Berliner Zeitung, 22.08.2007

Rainer Braun resümiert auf der Media-Seite den neuesten Stand bei den Verhandlungen um den Verkauf der Süddeutschen Zeitung, der es inzwischen wieder prächtig geht:: "Neben dem Online-Bereich, der auf 25 Redakteure aufgestockt wurde, erwiesen sich das Magazin 'Wissen' (Auflage: 100 000 Exemplare) oder die 'Weinedition' (120 000 verkaufte Flaschen) als lukrative Geschäftsfelder. Bei den DVD- und Buch-Reihen (Umsatz: rund 30 Millionen Euro), die redaktionell begleitet wurden, sieht der Verlag indes allerdings eine Sättigungsgrenze erreicht."

Viel zu spät weisen wir auf Tobias Goltz' interessantes Gespräch mit dem russischen Journalisten Grigori Pasko über die russische Presse unter Putin hin, das schon am Montag auf der Media-Seite der Berliner Zeitung erschienen ist.

TAZ, 22.08.2007

Auf den Kulturseiten macht uns Schriftstellerin Katrin Röggla in einer Reisereportage mit der im Westen weitgehend unbekannten Kaukasusrepublik Georgien bekannt: "Gespräche mit Freunden, die ebenfalls in Georgien waren, geraten schnell in diese Mischung aus Kuriosität und Kalamität, die für unsere Augen über dem Land zu hängen scheint, ein Land, das man für die meisten anscheinend erst mal aus einem geografischen Knäuel entwirren muss, was zwar immer wieder von russischen Raketen auf unseren Bildschirmen erledigt wird, aber nur für einen Augenblick, danach taucht es gleich wieder ab.
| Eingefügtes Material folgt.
(** The two flag sets of a frame say what the options say. *)
Definition flags_say (options : PacketizeOptions) (parity : bool) (flags : Flags.Flags) : Prop :=
  u_range 8 flags
  /\ Flags.contains flags Flags.KEYFRAME = opt_keyframe options
  /\ Flags.contains flags Flags.CRISP = opt_crisp options
  /\ Flags.contains flags Flags.IS_LTR = opt_is_ltr options
  /\ Flags.contains flags Flags.ACKED_ANCHORED = opt_acked_anchored options
  /\ Flags.contains flags Flags.PARITY = parity
  /\ Flags.fec_tier flags = Z.land (opt_fec_tier options) 7.

Lemma base_flags_say options : flags_say options false (base_flags options)
  /\ flags_say options true (Flags.union (base_flags options) Flags.PARITY).
Proof.
  unfold flags_say, base_flags, Flags.set_fec_tier.
  pose proof (land_7 (opt_fec_tier options)) as Ht. cbn [In] in Ht.
  destruct options as [kf cr ts tier ltr anch il]. cbn [opt_keyframe opt_crisp opt_is_ltr opt_acked_anchored opt_fec_tier] in *.
  repeat destruct Ht as [Ht|Ht]; [..|done]; rewrite <- Ht;
    destruct kf, cr, ltr, anch; vm_compute; split_and!; congruence.
Qed.

(** ** What the two loops write *)

Definition stamped (frame_id frag_count : Z) (flags : Flags.Flags) (ts seq idx : Z) (payloads : list (list byte))
  : list FrameFragment :=
  imap (fun i p => mkFragment
    (mkHeader ((seq + Z.of_nat i) mod 2 ^ 32) frame_id (idx + Z.of_nat i) frag_count flags
       (truncating_u16 (length p)) ts) p) payloads.

Lemma stamped_cons frame_id frag_count flags ts seq idx p payloads :
  stamped frame_id frag_count flags ts seq idx (p :: payloads)
  = mkFragment (mkHeader (seq mod 2 ^ 32) frame_id idx frag_count flags (truncating_u16 (length p)) ts) p
    :: stamped frame_id frag_count flags ts (seq + 1) (idx + 1) payloads.
Proof.
  unfold stamped. cbn [imap]. rewrite !Z.add_0_r. f_equal. apply imap_ext. intros i x _. cbn.
  do 2 f_equal; [f_equal|]; lia.
Qed.

Lemma write_all_spec frame_id frag_count flags ts payloads self seq idx out :
  next_stream_seq self = seq mod 2 ^ 32 -> 0 <= idx -> idx + zlen payloads < 2 ^ 16 ->
  write_all frame_id frag_count flags ts (self, idx, out) payloads
  = (mkPacketizer (pk_fec self) ((seq + zlen payloads) mod 2 ^ 32) (next_frame_id self),
     idx + zlen payloads,
     out ++ map fragment_encode (stamped frame_id frag_count flags ts seq idx payloads)).
Proof.
  revert self seq idx out. induction payloads as [|p payloads IH]; intros self seq idx out Hs Hi Hn.
  { cbn. rewrite app_nil_r, !Z.add_0_r, <- Hs. by destruct self. }
  cbn [length] in Hn.
  change (write_all frame_id frag_count flags ts (self, idx, out) (p :: payloads))
    with (write_all frame_id frag_count flags ts
      (mkPacketizer (pk_fec self) (wrapping_succ 32 (next_stream_seq self)) (next_frame_id self),
       wrapping_succ 16 idx,
       out ++ [encode_datagram (mkHeader (next_stream_seq self) frame_id idx frag_count flags
                 (truncating_u16 (length p)) ts) p]) payloads).
  rewrite (IH _ (seq + 1)); cycle 1.
  { cbn. rewrite Hs. unfold wrapping_succ. by rewrite Zplus_mod_idemp_l. }
  { unfold wrapping_succ. pose proof (Z.mod_pos_bound (idx + 1) (2 ^ 16)). lia. }
  { unfold wrapping_succ. rewrite Z.mod_small by lia. lia. }
  unfold wrapping_succ. rewrite (Z.mod_small (idx + 1)) by lia. cbn [length]. rewrite stamped_cons. cbn [map].
  cbn [pk_fec next_frame_id]. rewrite <- app_assoc, Hs. unfold fragment_encode at 2. cbn [header payload app].
  replace (seq + 1 + zlen payloads) with (seq + Z.of_nat (S (length payloads))) by lia.
  by replace (idx + 1 + zlen payloads) with (idx + Z.of_nat (S (length payloads))) by lia.
Qed.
Irgendetwas Unklares scheint ihm anzuhaften, als tanzte ein Unruheherd ständig um es herum und durch es durch, ein Unruheherd, zu dem hier viele keine Verbindung herzustellen wissen und der mal Südossetien, mal Abchasien, mal Berg Karabach oder Tschetschenien heißt. Die wenigsten wissen, wo es genau liegt, und es ist ja auch schwer, das ein für alle Mal zu sagen, zumal Geografie eine relative Sache ist und zudem in politische und wirtschaftliche Verhältnisse eingespannt, mit denen sie sich verschiebt. Vorbei sind jedenfalls die Zeiten, in denen Bauern von Tiflis nach Moskau zum Markt geflogen sind oder deutsche Expats nach Ostberlin zum Friseur."

Als "bessere Popkomm" bewertet Konrad Feuerstein die vierte Ausgabe des Kölner Musikfestivals C/O Pop. In tazzwei spricht der Reggae-Sänger Gentleman im Interview über deutsche Hektik, germaikanische Musik und den Kampf gegen Pornorap.

Vor dem Hintergrund der Verhaftung zweier Soziologen, die unter anderem durch das Googeln verdächtiger Schlüsselbegriffe auffällig geworden waren, beklagen auf der Meinungsseite die Soziologen Saskia Sassen und Richard Sennett die Verfolgung ihrer Kollegen im Namen der Terrorbekämpfung. "Der Ausnahmezustand setzt sich durch. Die Gesetze, die gegen echte Gefahren gedacht waren, werden nun ausgelegt, um amorphen Ängsten zu begegnen. Anstelle echter Polizeiarbeit wollen die Autoritäten der Gefahr, die sie fürchten, einen Namen geben - irgendeinen Namen... Sollten unsere Kollegen wirklich gefährliche Soziologen sein, dann sollten sie mit rationalen Mitteln strafrechtlich verfolgt werden. Aber, wie in Guantanamo, scheint die Verfolgung an Stelle der Strafverfolgung getreten zu sein."

Und hier Tom.

FAZ, 22.08.2007

Regina Mönch betreibt nach dem Überfall von Neonazis auf acht Inder im sächsischen Städtchen Mügeln Ursachenforschung und meint: "Es ist bekannt, dass die rechtsradikale Szene nicht nur Sprüche klopft und ihre Prügelhorden trainiert; sie füllt auch viele ganz alltägliche Lücken, veranstaltet Kinderfeste und Ferienlager. Dem kann man nicht nur mit Ächtung, Empörung und Polizei begegnen, dem muss man etwas Konkretes entgegensetzen: andere Kinderfeste und Freizeitangebote."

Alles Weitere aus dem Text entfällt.